This past weekend at Type A Mom, Katherine Stone of Post Partum Progress asked what to do if she pointed out an injustice or a mistake (in her case, it was an inaccurate article on AOL about postpartum depression) and though the situation was rectified to her satisfaction (article removed, apology issued), commenters and other bloggers went out for blood against the writer?
What happens when you lose control of the opposition you created? Are you responsible?
The conversation continued, with other examples offered up of a reporter's personal e-mail being tweeted and hate campaigns unleashed (anyone remember #nikonhatesbabies?), and finally someone asked, "Do we really have to go so far as to say 'Don't attack this person as a human being?'"
And it turns out that we do.
Entire sites have been devoted to denigrating bloggers' writing skills, their mothering skills or even their children. Those people -- the children attackers, at least -- are in the very small but vocal minority. However, once you've seen someone attack a child because she is mad at the mother, you can't unsee it. You can't unsee ugly Photoshopped pictures of a child, nor can you unread hateful things said about that child and therefore stored somewhere forever in the annals of the Internet. I can't believe we have to say it is not okay to attack someone's child under any circumstances. But it seems we do.
Attacks on writers are sometimes genuine compassion for the victim that just gets out of hand. Sometimes, in an effort to support one of our own, this community falls like a ravenous mob on a writer who has just made a mistake. Even an egregious mistake is still a mistake, especially if the writer acknowledges it as such.
And, you know, let she who is without mistakes throw the first stone.
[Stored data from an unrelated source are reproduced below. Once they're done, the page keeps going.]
(** Dividing by [10^d], for [d] up to twenty, is exact. *)
Lemma dividedBy_power_of_ten (n : Z) (d : nat) :
  0 <= n -> (1 <= d <= 20)%nat ->
  BigNumber.dividedBy (BigNumber.Dec n 0)
    (BigNumber.exponentiatedBy (BigNumber.Dec 10 0) d)
  = BigNumber.Dec (n * 10 ^ (20 - Z.of_nat d)) (-20).
Proof.
  intros Hn Hd. destruct d as [|d']; [lia|].
  change (BigNumber.exponentiatedBy (BigNumber.Dec 10 0) (S d'))
    with (BigNumber.Dec (10 ^ Z.of_nat (S d')) 0).
  remember (Z.of_nat (S d')) as D eqn:HD.
  assert (HDr : 1 <= D <= 20) by lia. clear HD Hd d'.
  unfold BigNumber.dividedBy.
  assert (Hpow : 0 < 10 ^ D) by (apply Z.pow_pos_nonneg; lia).
  destruct (Z.eqb_spec (10 ^ D) 0); [lia|].
  change (0 - 0 + BigNumber.DECIMAL_PLACES) with 20.
  change (0 <=? 20) with true. cbv iota.
  change (- BigNumber.DECIMAL_PLACES) with (-20).
  destruct (Z.ltb_spec n 0); [lia|].
  destruct (Z.ltb_spec (10 ^ D) 0); [lia|].
  cbn [xorb]. rewrite !Z.abs_eq by lia. rewrite Z.mul_1_r.
  f_equal.
  replace (10 ^ 20) with (10 ^ (20 - D) * 10 ^ D)
    by (rewrite <- Z.pow_add_r by lia; f_equal; lia).
  set (a := 10 ^ (20 - D)). set (b := 10 ^ D) in *.
  replace (2 * (n * (a * b)) + b) with (b + (n * a) * (2 * b)) by ring.
  rewrite Z.div_add by lia.
  rewrite Z.div_small by lia. lia.
Qed.

End NumberFacts.

Section Balances.
Import JsString JsStringFacts BNFacts Web3UtilsFacts DigitsFacts NumberFacts.

Variable contracts : ContractLib.t.
Variable network : Web3 -> Node.t.

(** X11: the native balance is reported exactly.  For a balance of [n]
    wei at the node, [getBalance] returns the text [fromWei] writes for [n],
    and [toWei] reads that text back as [n]: no digit is lost. *)
Theorem getBalance_native_exact (w : Wallet) (opts : IGetBalanceOptions.t)
    (n : Z) :
  token_asset (IGetBalanceOptions.token opts) = None ->
  Node.getBalance (network (provider w)) (IGetBalanceOptions.address opts)
  = Ok (BN.toString n) ->
  0 <= n ->
  getBalance contracts network w opts = Ok (Web3Utils.fromWei_unit 18 n)
  /\ Web3Utils.toWei (Web3Utils.fromWei_unit 18 n) = Ok (BN.toString n).
Proof.
  intros Hasset Hnode Hn. split.
  - unfold getBalance, balanceOf. rewrite Hasset, Hnode. cbn [bind].
    unfold Web3Utils.fromWei.
    rewrite numberToBN_digits by (apply toString_digits; exact Hn).
    now rewrite parse_toString.
  - unfold Web3Utils.toWei.
    now rewrite toWei_fromWei_unit by (lia || exact Hn).
Qed.

(** X12: a token balance below [2^53] base units, of a registered token
    with one to twenty decimals, is divided by [10^decimals] exactly: the
    text returned is that of the decimal [n * 10^(20 - decimals)] with
    twenty places. *)
Theorem getBalance_token_exact_small (w : Wallet)
    (opts : IGetBalanceOptions.t) (token : TokenTypes) (t : TToken.t)
    (contract : ContractLib.Contract contracts) (n : Z) :
  token_asset (IGetBalanceOptions.token opts) = Some token ->
  find_token contracts w token = Some t ->
  (1 <= TToken.decimals t <= 20)%nat ->
  ContractLib.newContract contracts (provider w) token
    (TToken.contractAddress t) None = Ok contract ->
  ContractLib.callBalanceOf contracts contract
    (IGetBalanceOptions.address opts) = Ok (BN.toString n) ->
  0 <= n < 2 ^ 53 ->
  getBalance contracts network w opts
  = Ok (BigNumber.toString
          (BigNumber.Dec (n * 10 ^ (20 - Z.of_nat (TToken.decimals t)))
             (-20))).
Proof.
  intros Hasset Hfind Hdec Hcontract Hcall Hn.
  unfold getBalance, getTokenContract, contractBalanceOf.
  rewrite Hasset, Hfind, Hcontract. cbn [bind]. rewrite Hcall. cbn [bind].
  rewrite (of_number_small n Hn).
  destruct (TToken.decimals t) as [|d] eqn:Hd; [lia|].
  rewrite dividedBy_power_of_ten by lia.
  reflexivity.
Qed.

(** X13: [setJsonRcpUrl] replaces the handle that calls go through and
    nothing else: the network name and the socket handle stay, and a native
    balance is then read from the node behind the new URL. *)
Theorem setJsonRcpUrl_frame (url : string) (w : Wallet) (address : string) :
  net (setJsonRcpUrl url w) = net w
  /\ socketProvider (setJsonRcpUrl url w) = socketProvider w
  /\ provider (setJsonRcpUrl url w) = new_Web3 url
  /\ getBalance contracts network (setJsonRcpUrl url w)
       {| IGetBalanceOptions.address := address;
          IGetBalanceOptions.token := None |}
     = (wei <- Node.getBalance (network (new_Web3 url)) address ;;
        Web3Utils.fromWei wei).
Proof. repeat split. Qed.

End Balances.

(** One and a half ether. *)
Lemma getBalance_native_exact_witness :
  getBalance (Fixture.contracts "0") (Fixture.network "1500000000000000000")
    (constructor None)
    {| IGetBalanceOptions.address := Fixture.alice;
       IGetBalanceOptions.token := None |} = Ok "1.5"
  /\ Web3Utils.toWei "1.5" = Ok "1500000000000000000".
Proof.
  exact (getBalance_native_exact (Fixture.contracts "0")
           (Fixture.network "1500000000000000000") (constructor None)
           {| IGetBalanceOptions.address := Fixture.alice;
              IGetBalanceOptions.token := None |}
           1500000000000000000 eq_refl eq_refl ltac:(lia)).
Defined.

(** One and a half USDT. *)
Lemma getBalance_token_exact_small_witness :
  getBalance (Fixture.contracts "1500000") (Fixture.network "0")
    (constructor None)
    {| IGetBalanceOptions.address := Fixture.alice;
       IGetBalanceOptions.token := Some USDT |} = Ok "1.5".
Proof.
  refine (getBalance_token_exact_small (Fixture.contracts "1500000")
            (Fixture.network "0") (constructor None)
            {| IGetBalanceOptions.address := Fixture.alice;
               IGetBalanceOptions.token := Some USDT |}
            USDT Fixture.usdt
            (Fixture.mkContract USDT
               "0xdac17f958d2ee523a2206206994597c13d831ec7" None)
            1500000 eq_refl eq_refl _ eq_refl eq_refl _).
  - cbn. lia.
  - split; [lia|reflexivity].
Defined.

(* ------------------------------------------------------------------ *)
(** * [send] *)

Module HexFacts.
Import JsString JsStringFacts BNFacts Web3UtilsFacts.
I left the session thinking no, of course, we shouldn't have to remind people not to invade someone's privacy or loudly proclaim their ineptitude or dive-bomb their blog or what have you, but it might not be a bad idea to tag that reminder onto any post criticizing an article, a campaign or an idea. Just as I'm not calling for the head of the marketing guru who coined the term "corn sugar," most bloggers up in arms over an inaccurate post or a misquoted entry or even a bit of plagiarism are mad, but within reason. No lives need be lost over the Internet.
We must (and I fully count myself in that "we"), when we rush to support a friend, check our anger at the door and think hard about the best way -- the most productive way -- to get that message heard. We must rise above the hashtag. We must remember that for every post out there, there's a human being behind the keyboard.